Apprendo con stupore dalla stampa che il difensore degli interessi pubblici e il paladino della legalità impegnato contro gli interessi speculativi in città sia Gerardo Motta.
Occorre precisare che il gruppo consiliare del Partito Democratico è stato l’unico a chiedere in maniera specifica, nella Commissione Urbanistica, la revoca della delibera del Commissario Manzo per i 250 alloggi a Torre d’Amore. Si è chiesta questa revoca in coerenza alla delibera di CC sugli indirizzi urbanistici del dicembre 2003 – oggi ancora valida – che tutelava i terreni agricoli. Altri in Commissione Urbanistica – Motta compreso - non erano contro questo intervento paventando la possibilità di spostare l’intervento in altre parti della città, in barba alle decine di richieste di cooperative presenti a Palazzo di Città, dando dunque una priorità a questa società pugliese!
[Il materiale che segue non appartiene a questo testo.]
(** C10: in a tagged-template call an interpolated value that is [undefined]
    contributes the empty string: it is neither invoked nor string-converted.
    The rendering is the parts and values before it, as they render,
    directly followed by the parts and values after it, with nothing in
    between; it is the rendering with the empty string in the place of
    [undefined], and not the one with the text ["undefined"] there. *)
Theorem render_undefined_interpolation (L : ComfyLogger)
  (parts1 parts2 : list string) (values1 values2 : list value) :
  length parts1 = S (length values1) →
  render L (VTemplate (parts1 ++ parts2)) (values1 ++ VUndefined :: values2)
  = positional render_interpolation parts1 values1
    +:+ positional render_interpolation parts2 values2
  ∧ render L (VTemplate (parts1 ++ parts2)) (values1 ++ VUndefined :: values2)
    = render L (VTemplate (parts1 ++ parts2)) (values1 ++ VString "" :: values2)
  ∧ (parts2 ≠ [] →
     render L (VTemplate (parts1 ++ parts2)) (values1 ++ VUndefined :: values2)
     ≠ render L (VTemplate (parts1 ++ parts2))
         (values1 ++ VString "undefined" :: values2)).
Proof.
  intros Hlen. rewrite !render_template.
  destruct parts1 as [|p0 parts1]; simplify_eq/=.
  rewrite !interleave_app by done.
  assert (∀ v, interleave render_interpolation (v :: values2) parts2
               = match parts2 with
                 | [] => ""
                 | q0 :: _ => render_interpolation v
                 end +:+ positional render_interpolation parts2 values2) as Hjoint.
  { intros v. destruct parts2 as [|q0 parts2]; [done|]. cbn. done. }
  rewrite !Hjoint. split; [|split].
  - rewrite append_assoc. do 2 f_equal. by destruct parts2.
  - by destruct parts2.
  - intros Hparts2. destruct parts2 as [|q0 parts2]; [done|]. cbn [render_interpolation String_].
    intros Heq. apply (f_equal String.length) in Heq.
    rewrite !append_length in Heq. cbn in Heq. lia.
Qed.

Lemma render_undefined_interpolation_witness :
  render fresh (VTemplate ["x = "; "; y = "; "."]) [VUndefined; VString "2"]
  = "x = ; y = 2.".
Proof.
  apply (proj1 (render_undefined_interpolation fresh ["x = "] ["; y = "; "."] []
                  [VString "2"] eq_refl)).
Defined.
(** *** The module under the builder *)

Lemma instructionsAt_insertAtEnd b i m body :
  instructionsAt b m = Some body ->
  instructionsAt b (insertAtEnd b i m) = Some (body ++ [i]).
Proof.
  unfold instructionsAt, insertAtEnd. cbn [functions].
  rewrite list_lookup_alter_eq.
  destruct (functions m !! parent b) as [fn|]; [|discriminate].
  cbn. rewrite list_lookup_alter_eq.
  destruct (getBasicBlocks fn !! position b) as [blk|]; [|discriminate].
  cbn. now intros [= ->].
Qed.

Lemma instructionsAt_insertAtEnd_other_function b b' i m :
  parent b' <> parent b ->
  instructionsAt b' (insertAtEnd b i m) = instructionsAt b' m.
Proof.
  intros Hne. unfold instructionsAt, insertAtEnd. cbn [functions].
  now rewrite list_lookup_alter_ne by congruence.
Qed.

Lemma instructionsAt_insertAtEnd_other_block b b' i m :
  b' <> b ->
  instructionsAt b' (insertAtEnd b i m) = instructionsAt b' m.
Proof.
  intros Hne. destruct (decide (parent b' = parent b)) as [Hp|Hp];
    [|now apply instructionsAt_insertAtEnd_other_function].
  assert (position b' <> position b) as Hpos.
  { destruct b, b'; simpl in *; congruence. }
  unfold instructionsAt, insertAtEnd. cbn [functions].
  rewrite Hp, list_lookup_alter_eq.
  destruct (functions m !! parent b) as [fn|]; [|reflexivity].
  cbn. now rewrite list_lookup_alter_ne by congruence.
Qed.

Lemma functions_insertAtEnd_other b i m f :
  f <> parent b ->
  functions (insertAtEnd b i m) !! f = functions m !! f.
Proof.
  intros Hne. unfold insertAtEnd. cbn [functions].
  now rewrite list_lookup_alter_ne by congruence.
Qed.

Lemma lastBlock_spec f m b :
  lastBlock f m = Some b ->
  parent b = f /\ S (position b) = length (blocksOf f m) /\
  exists body, instructionsAt b m = Some body.
Proof.
  unfold lastBlock. destruct (length (blocksOf f m)) as [|n] eqn:Hlen;
    [discriminate|].
  intros [= <-]. cbn [parent position]. repeat split.
  unfold instructionsAt, blocksOf in *. cbn [parent position].
  destruct (functions m !! f) as [fn|]; [|discriminate].
  cbn in Hlen. destruct (lookup_lt_is_Some_2 (getBasicBlocks fn) n) as [blk Hblk];
    [lia|].
  rewrite Hblk. now eexists.
Qed.

(** *** createLoadIfAllocaOrPointerToValueType *)

Lemma createLoad_run pointer (s : GeneratorState) :
  createLoad pointer s
  = Returned (LoadInst pointer, withInstruction (LoadInst pointer) s).
Proof. destruct s. reflexivity. Qed.

(** C2, amended. A produced value is loaded when it is an alloca instruction,
    whatever it allocates, or when its type is a pointer to a value type; the
    load is created at the insertion point and has the pointee type. Every
    other value is returned unchanged and nothing is emitted; in particular
    the address of a reference-typed location is left as it is unless the
    value is itself an alloca instruction. *)
Theorem createLoadIf_loads_allocas_and_value_pointers
  (value : Value) (s : GeneratorState) :
  (instanceofAllocaInst value = true \/ isValueTypedAddress value = true ->
   createLoadIfAllocaOrPointerToValueType value s
   = Returned (LoadInst value, withInstruction (LoadInst value) s)
   /\ elementType (valueType value) = Some (valueType (LoadInst value)))
  /\ (instanceofAllocaInst value = false ->
      isValueTypedAddress value = false ->
      createLoadIfAllocaOrPointerToValueType value s = Returned (value, s))
  /\ (instanceofAllocaInst value = false ->
      isReferenceTypedAddress value = true ->
      createLoadIfAllocaOrPointerToValueType value s = Returned (value, s)).
Proof.
  unfold createLoadIfAllocaOrPointerToValueType, isValueTypedAddress,
    isReferenceTypedAddress.
  split; [|split].
  - intros [Ha|Hp].
    + rewrite Ha. cbn [orb]. split; [apply createLoad_run|].
      destruct value; try discriminate. reflexivity.
    + destruct (valueType value) as [| | | |t| | |] eqn:Ht; try discriminate.
      cbn. rewrite Hp, orb_true_r. split; [apply createLoad_run|].
      cbn [valueType]. now rewrite Ht.
  - intros -> Hp. cbn [orb].
    destruct (valueType value) as [| | | |t| | |]; try reflexivity.
    cbn. now rewrite Hp.
  - intros -> Hr. cbn [orb].
    destruct (valueType value) as [| | | |t| | |]; try discriminate.
    cbn. apply negb_true_iff in Hr. now rewrite Hr.
Qed.

(** *** Dispatch on the kind of a node *)

Lemma emitNode_silent this node parentScope (s : GeneratorState) :
  isSilentKind (kind node) = true ->
  emitNode this node parentScope s = Returned (tt, s).
Proof.
  unfold emitNode. destruct (kind node); try discriminate; reflexivity.
Qed.

Lemma emitNode_unhandled this node parentScope (s : GeneratorState) :
  isEmittedKind (kind node) = false ->
  isSilentKind (kind node) = false ->
  emitNode this node parentScope s
  = Returned (tt, noticed (unhandledNodeNotice node) s).
Proof.
  unfold emitNode, unhandledNodeNotice.
  destruct (kind node); try discriminate; reflexivity.
Qed.

Lemma emitExpression_unhandled this expression (s : GeneratorState) :
  isExpressionKind (kind expression) = false ->
  emitExpression this expression s
  = Thrown (FatalError (unhandledExpressionMessage expression)).
Proof.
  unfold emitExpression, unhandledExpressionMessage.
  destruct (kind expression); try discriminate; reflexivity.
Qed.

Lemma setInsertionPointToMain_run (s : GeneratorState) :
  setInsertionPointToMain s =
  match getFunction "main" (module s) with
  | Some main =>
      match lastBlock main (module s) with
      | Some b => Returned (tt, positionedAt b s)
      | None => Thrown TypeError
      end
  | None => Thrown TypeError
  end.
Proof.
  unfold setInsertionPointToMain, bind, getState.
  destruct (getFunction "main" (module s)) as [main|]; [|reflexivity].
  destruct (lastBlock main (module s)); reflexivity.
Qed.

Lemma emitNode_statement this node parentScope (s : GeneratorState) :
  isStatementKind (kind node) = true ->
  emitNode this node parentScope s =
  if decide (parentScope = globalScope (symbolTable s))
  then match setInsertionPointToMain s with
       | Returned (_, s') => statementEmitter this node parentScope s'
       | Thrown e => Thrown e
       end
  else statementEmitter this node parentScope s.
Proof.
  unfold emitNode, statementEmitter, bind, getState.
  destruct (kind node); try discriminate; intros _;
    (destruct (decide (parentScope = globalScope (symbolTable s)));
     [destruct (setInsertionPointToMain s) as [[[] ?]|]|]; reflexivity).
Qed.


Lemma forEach_app {A} (f : A -> Gen unit) l1 l2 (s : GeneratorState) :
  forEach f (l1 ++ l2) s =
  match forEach f l1 s with
  | Returned (_, s') => forEach f l2 s'
  | Thrown e => Thrown e
  end.
Proof.
  revert s. induction l1 as [|x l1 IH]; intros s; [reflexivity|].
  cbn [app forEach]. unfold bind.
  destruct (f x s) as [[[] s']|e]; [apply IH | reflexivity].
Qed.

Lemma forEach_concat {A B} (f : B -> Gen unit) (h : A -> list B) l
  (s : GeneratorState) :
  forEach (fun x => forEach f (h x)) l s = forEach f (concat (map h l)) s.
Proof.
  revert s. induction l as [|x l IH]; intros s; [reflexivity|].
  cbn [map concat forEach]. rewrite forEach_app. unfold bind.
  destruct (forEach f (h x) s) as [[[] s']|e]; [apply IH | reflexivity].
Qed.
Sugli altri insediamenti Iacp e Stimmatini. Il primo è di competenza degli uffici, sul secondo aspettiamo di conoscere i dettagli del PUA in Prima Commissione. A differenza di altri, noi cerchiamo di discutere le proposte nel merito senza sparare nel mucchio e senza perseguitare nessuno.
Su quanto attiene alle regole da dare sull’assetto del territorio, dall’opposizione, le chiediamo invano dal 94. Chi oggi grida ‘Al Lupo’ ha amministrato Battipaglia e non ha dato regole e certezze favorendo i furbi che nelle non regole vincono sempre.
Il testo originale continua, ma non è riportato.